*Data for the task*.
##########

Lemma parse_date_iso (d : date) :
  valid_date d → parse_date (date_iso d) = Some (Some d).
Proof.
  intros (Hy & Hm & Hd). unfold parse_date, date_iso.
  pose proof (take_number_zero_padded 4 (year d) 0
                ("-" +:+ zero_padded 2 (month d) +:+ "-" +:+ zero_padded 2 (day d)) Hy)
    as Hyear.
  case_bool_decide as Hempty; [by rewrite Hempty in Hyear|].
  rewrite Hyear. cbn [mbind option_bind expect String.append Ascii.eqb Bool.eqb].
  rewrite take_number_zero_padded by (simpl; lia).
  cbn [mbind option_bind expect String.append Ascii.eqb Bool.eqb].
  rewrite <- (StrFacts.app_nil_r (zero_padded 2 (day d))).
  rewrite take_number_zero_padded by (simpl; lia).
  cbn [mbind option_bind]. rewrite bool_decide_true by done.
  destruct d as [y m dd]. cbn [year month day]. by do 2 f_equal.
Qed.

Lemma cells_read_back (float_repr : Q → string) (float_parse : string → option Q)
    (with_date : bool) (r : AuthorityRecord) :
  float_parse (float_repr (Score r)) = Some (Score r) →
  (with_date = true → ∀ d, Date r = Some d → valid_date d) →
  parse_record float_parse (csv_header with_date) (csv_cells float_repr with_date r)
  = Some (if with_date then r else clear_date r).
Proof.
  intros Hscore Hdate. destruct r as [a d p x]. cbn [Score Date] in *.
  destruct with_date.
  - unfold parse_record, csv_header, csv_cells. cbn [Authority Date Phrase Score].
    rewrite bool_decide_true by done.
    change (cell _ _ "Authority") with (Some a).
    change (cell _ _ "Phrase") with (Some p).
    change (cell _ _ "TF-IDF Score") with (Some (float_repr x)).
    change (cell _ _ "Date") with (Some (from_option date_iso EmptyString d)).
    cbn [mbind option_bind]. rewrite Hscore. cbn [mbind option_bind].
    destruct d as [d|].
    + cbn [from_option]. rewrite parse_date_iso by (by apply Hdate). done.
    + done.
  - unfold parse_record, csv_header, csv_cells. cbn [Authority Date Phrase Score].
    rewrite bool_decide_true by done.
    change (cell _ _ "Authority") with (Some a).
    change (cell _ _ "Phrase") with (Some p).
    change (cell _ _ "TF-IDF Score") with (Some (float_repr x)).
    change (cell _ _ "Date") with (@None string).
    cbn [mbind option_bind]. rewrite Hscore. done.
Qed.

Lemma records_read_back (float_repr : Q → string) (float_parse : string → option Q)
    (with_date : bool) (fdf : list AuthorityRecord) :
  Forall (λ r, float_parse (float_repr (Score r)) = Some (Score r)) fdf →
  (with_date = true → Forall (λ r, ∀ d, Date r = Some d → valid_date d) fdf) →
  mapM (parse_record float_parse (csv_header with_date))
    (csv_cells float_repr with_date <$> fdf)
  = Some (if with_date then fdf else clear_date <$> fdf).
Proof.
  intros Hscore Hdate. apply mapM_Some. apply Forall2_fmap_l.
  induction fdf as [|r fdf IH].
  - destruct with_date; constructor.
  - apply Forall_cons in Hscore as [Hr Hscore].
    assert (parse_record float_parse (csv_header with_date)
              (csv_cells float_repr with_date r)
            = Some (if with_date then r else clear_date r)) as Hrow.
    { apply cells_read_back; [done|]. intros -> d.
      specialize (Hdate eq_refl). apply Forall_cons in Hdate as [Hd _]. apply Hd. }
    assert (Forall2 (λ x y, parse_record float_parse (csv_header with_date)
                              (csv_cells float_repr with_date x) = Some y)
              fdf (if with_date then fdf else clear_date <$> fdf)) as Hrest.
    { apply IH; [done|]. intros ->. specialize (Hdate eq_refl).
      by apply Forall_cons in Hdate as [_ Hd]. }
    destruct with_date; [by constructor|].
    rewrite fmap_cons. by constructor.
Qed.

Lemma has_CR_app (a b : string) :
  Csv.has_CR (a +:+ b) = Csv.has_CR a || Csv.has_CR b.
Proof.
  induction a as [|c a IH]; [done|]. simpl. rewrite IH. by rewrite orb_assoc.
Qed.

Lemma has_CR_zero_padded (w n : nat) : Csv.has_CR (zero_padded w n) = false.
Proof.
  revert n. induction w as [|w IH]; intros n; [done|].
  cbn [zero_padded]. rewrite has_CR_app, IH. cbn [Csv.has_CR orb].
  rewrite orb_false_r. apply Ascii.eqb_neq. intros H.
  apply (f_equal nat_of_ascii) in H. unfold digit in H.
  pose proof (Nat.mod_upper_bound n 10).
  rewrite nat_ascii_embedding in H by lia.
  change (nat_of_ascii Csv.CR) with 13 in H. lia.
Qed.

Lemma has_CR_date_iso (d : date) : Csv.has_CR (date_iso d) = false.
Proof.
  unfold date_iso. by rewrite !has_CR_app, !has_CR_zero_padded.
Qed.

(** The exported text, read by the CSV reader. *)
Lemma read_to_csv (float_repr : Q → string) (with_date : bool)
    (fdf : list AuthorityRecord) :
  Forall (λ r, Csv.has_CR (Authority r) = false ∧ Csv.has_CR (Phrase r) = false
               ∧ Csv.has_CR (float_repr (Score r)) = false) fdf →
  Csv.read (to_csv float_repr with_date fdf)
  = csv_header with_date :: (csv_cells float_repr with_date <$> fdf).
Proof.
  intros Hcr. unfold to_csv. apply CsvFacts.read_write. constructor.
  - destruct with_date; (split; [done|]); repeat constructor.
  - apply Forall_fmap. eapply Forall_impl; [exact Hcr|].
    intros r (Ha & Hp & Hx). unfold csv_cells.
    destruct with_date; (split; [done|]); [|by repeat constructor].
    constructor; [done|]. constructor; [|by repeat constructor].
    destruct (Date r); [apply has_CR_date_iso|done].
Qed.

Section Roundtrip.
Variable float_repr : Q → string.

(** [float] on a text. *)
Variable float_parse : string → option Q.

(** C7, as the code has it.  Take a port-filtered subset in which no
    authority, no phrase and no written score holds a carriage return,
    every written score is read back by [float] as the score, and the
    dates, when the table has a [Date] column, are calendar dates with a
    year of four digits.  Reading back the CSV text of the subset gives the
    columns of the table and, under them, the rows of the subset with their
    values, in order (a table without [Date] column has no dates to give
    back).  The file name is "port_inspection_data_", the selected
    authority, an underscore, the eight digits of the year, the month and
    the day of the current date, and ".csv". *)
Theorem csv_export_round_trip (with_date : bool) (fdf : list AuthorityRecord)
    (selected_port : string) (today : date) :
  Forall (λ r, Csv.has_CR (Authority r) = false ∧ Csv.has_CR (Phrase r) = false) fdf →
  Forall (λ r, Csv.has_CR (float_repr (Score r)) = false
               ∧ float_parse (float_repr (Score r)) = Some (Score r)) fdf →
  (with_date = true → Forall (λ r, ∀ d, Date r = Some d → valid_date d) fdf) →
  valid_date today →
  (∃ header,
     read_table float_parse (to_csv float_repr with_date fdf)
     = Some (header, if with_date then fdf else clear_date <$> fdf)
     ∧ header ≡ₚ (if with_date
                  then ["Authority"; "Date"; "Phrase"; "TF-IDF Score"]
                  else ["Authority"; "Phrase"; "TF-IDF Score"]))
  ∧ ∃ stamp,
      file_name selected_port today
      = "port_inspection_data_" +:+ selected_port +:+ "_" +:+ stamp +:+ ".csv"
      ∧ take_number 8 0 stamp
        = Some (year today * 10 ^ 4 + month today * 10 ^ 2 + day today,
                EmptyString).
Proof.
  intros Htext Hscore Hdate (Hy & Hm & Hd). split.
  - exists (csv_header with_date). split; [|by destruct with_date].
    unfold read_table. rewrite read_to_csv.
    2:{ apply Forall_forall. intros r Hr.
        rewrite Forall_forall in Htext, Hscore.
        destruct (Htext r Hr), (Hscore r Hr). done. }
    rewrite records_read_back; [done| |done].
    eapply Forall_impl; [exact Hscore|]. by intros r [_ ?].
  - exists (strftime_Ymd today). split; [done|]. unfold strftime_Ymd.
    change (take_number 8) with (take_number (4 + (2 + 2))).
    rewrite take_number_add, take_number_zero_padded by done.
    cbn [mbind option_bind].
    rewrite take_number_add, take_number_zero_padded by (simpl; lia).
    cbn [mbind option_bind].
    rewrite <- (StrFacts.app_nil_r (zero_padded 2 (day today))).
    rewrite take_number_zero_padded by (simpl; lia).
    do 2 f_equal. change (10 ^ 4) with (10 ^ 2 * 10 ^ 2).
    generalize (10 ^ 2). intros p. nia.
Qed.
End Roundtrip.

(** ** Instances *)

Lemma word_rake_ranked (text : string) : ranked (word_rake text).
Proof.
  unfold ranked, word_rake. induction (String.words text) as [|w l IH]; simpl.
  - constructor.
  - constructor; [exact IH|]. apply Forall_fmap, Forall_forall.
    intros v _. simpl. apply Qle_refl.
Qed.

Lemma word_rake_empty : word_rake EmptyString = [].
Proof. reflexivity. Qed.


Lemma insert_ranked_ranked (x : Q * string) (l : list (Q * string)) :
  ranked l → ranked (insert_ranked x l).
Proof.
  unfold ranked. induction 1 as [|y l Hl IH Hy]; simpl.
  - repeat constructor.
  - destruct (Qle_bool y.1 x.1) eqn:E.
    + apply Qle_bool_iff in E. constructor; [by constructor|].
      constructor; [done|]. eapply Forall_impl; [exact Hy|].
      intros z Hz. simpl in *. lra.
    + assert (x.1 < y.1)%Q as Hlt.
      { apply Qnot_le_lt. intros H%Qle_bool_iff. congruence. }
      constructor; [done|].
      assert (∀ l', Forall (λ b, (b.1 <= y.1)%Q) l' →
                    Forall (λ b, (b.1 <= y.1)%Q) (insert_ranked x l')) as Hins.
      { clear -Hlt. induction 1 as [|z l' Hz Hl' IH']; simpl.
        - constructor; [lra|constructor].
        - destruct (Qle_bool z.1 x.1); repeat constructor; try done; lra. }
      by apply Hins.
Qed.

Lemma length_rake_ranked (text : string) : ranked (length_rake text).
Proof.
  unfold length_rake. induction (_ <$> String.words text) as [|x l IH]; simpl.
  - constructor.
  - by apply insert_ranked_ranked.
Qed.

##########

*Task instructions*. When a line in the material above includes the word "subset", copy that line.

*Answer space*.
(** C7, as the code has it.  Take a port-filtered subset in which no
    year of four digits.  Reading back the CSV text of the subset gives the
    columns of the table and, under them, the rows of the subset with their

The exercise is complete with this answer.